Technically there is no such thing as a SchH OB. There are 3 levels. OB1, OB2, OB3 (no SchH preceding the title). It is the obedience part of the SchH1, 2 and 3. Some people do these because their dog isn't ready for the other two phases, isn't suitable for SchH, the people don't want to do protection/tracking, or the dog is retired and they just want to trial their dog or support the club.


----------



## yward (Jan 28, 2011)

Thank you.


----------



## jacksonpuppers (Jul 13, 2009)

if you do the obedience part of the Ob1 and you want to get your full OB1: obedience, protection, and tracking would u have to redo all of it or can you do portions at a time and still pass?

hope this makes sense


----------



## Zahnburg (Nov 13, 2009)

Jackson,

No, for a SchH title, all phases must be completed at the same time.

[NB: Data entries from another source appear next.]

Lemma request_inv c log m : rpc_inv c log -> rpc_inv c (log ++ onRequest m c).
Proof.
  intros [Hi Ho Hd Hr Hn].
  assert (forall f : effect R -> bool, (forall m', f (Send m') = false) ->
    (forall s m' r i, f (Invoke s m' r i) = false) -> times f (onRequest m c) = 0) as H0.
  { intros f H1 H2. unfold onRequest.
    destruct (services_ c) as [services|]; [destruct (services !! service m) as [svc|];
      [destruct (FindMethodByName svc (method m)) as [parse|]; [destruct (parse (request m))|]|]|];
      case_bool_decide; rewrite ?app_nil_l, ?rpc_times_app, ?rpc_times_cons, ?rpc_times_nil, ?H1, ?H2; done. }
  split; [done|done|intros k; rewrite rpc_times_app, H0 by done; rewrite <- Hd; lia| |];
    intros k; rewrite !rpc_times_app, !H0 by done; [by rewrite Hr|by rewrite Hn].
Qed.

(** A response says something; every other message may be anything. *)
Definition well_formed (i : rpc_input) : bool :=
  match i with
  | Receive m => match type m with RESPONSE => is_some (response m) || is_some (error m) | _ => true end
  | Call _ _ _ => true
  end.

Lemma rexec_inv c log i :
  rpc_inv c log -> id_ c + 1 < 2 ^ 63 -> well_formed i = true ->
  exists c' log', rexec (c, log) i = Ok (c', log') /\ rpc_inv c' log' /\ id_ c' <= id_ c + 1.
Proof.
  intros Hi Hb Hw. destruct i as [svc mth req|m].
  - destruct (call_inv c log svc mth req Hi Hb) as (c' & E & H' & Hid & _). eexists _, _.
    split; [exact E|]. split; [done|lia].
  - cbn [rexec]. cbn in Hw. unfold onRpcMessage. destruct (type m).
    + eexists _, _. split; [reflexivity|]. split; [by apply request_inv|lia].
    + destruct (response_inv c log m Hi Hw) as (c' & effs & E & H' & Hid). rewrite E.
      eexists _, _. split; [reflexivity|]. split; [done|lia].
    + eexists _, _. split; [reflexivity|]. rewrite app_nil_r. split; [done|lia].
Qed.

Lemma rpc_run evs c log :
  rpc_inv c log -> id_ c + len evs < 2 ^ 63 -> forallb well_formed evs = true ->
  exists c' log', res_fold rexec (c, log) evs = Ok (c', log') /\ rpc_inv c' log'.
Proof.
  revert c log. induction evs as [|i evs IH]; intros c log Hi Hb Hw; [by exists c, log|].
  cbn in Hw. apply andb_prop in Hw as [Hw Hws]. rewrite len_cons in Hb. pose proof (len_nonneg evs).
  destruct (rexec_inv c log i Hi ltac:(lia) Hw) as (c1 & log1 & E & H1 & Hid).
  cbn [res_fold]. rewrite E. cbn [res_bind]. apply IH; [done|lia|done].
Qed.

A SchHA+TR1 does not = SchH1.


----------



## lhczth (Apr 5, 2000)

To get a SchH title you must pass all three phases on the same day. That is part of the test.


----------



## VomBlack (May 23, 2009)

So if you get a OB1 while you're still training for the SchH1 will the SchH1 title replace the OB1 title when you do finally get it? Or are they still separate titles?


----------



## lhczth (Apr 5, 2000)

You mean as far as listing the titles after the dog's name? No, you can still list both. They are separate things. The SchH titles are technically what are considered "titles". The others are just to help fill trials and to give people something to do.


----------



## Fast (Oct 13, 2004)

lhczth said:


> To get a SchH title you must pass all three phases on the same day. That is part of the test.


Lisa did you mean to say all three phases in the same trial?


----------



## lhczth (Apr 5, 2000)

No, but you are correct. I wasn't thinking about regional or national events nor clubs that have split events (usually because of heat).


----------



## Liesje (Mar 4, 2007)

Some OB1s are not SchH 1 obedience. I have a dog with an OB1 that is the P1 obedience for the UKC Dog Sport (no longer exists). It's the same designation for that - OB1 - but was not a Schutzhund trial.


----------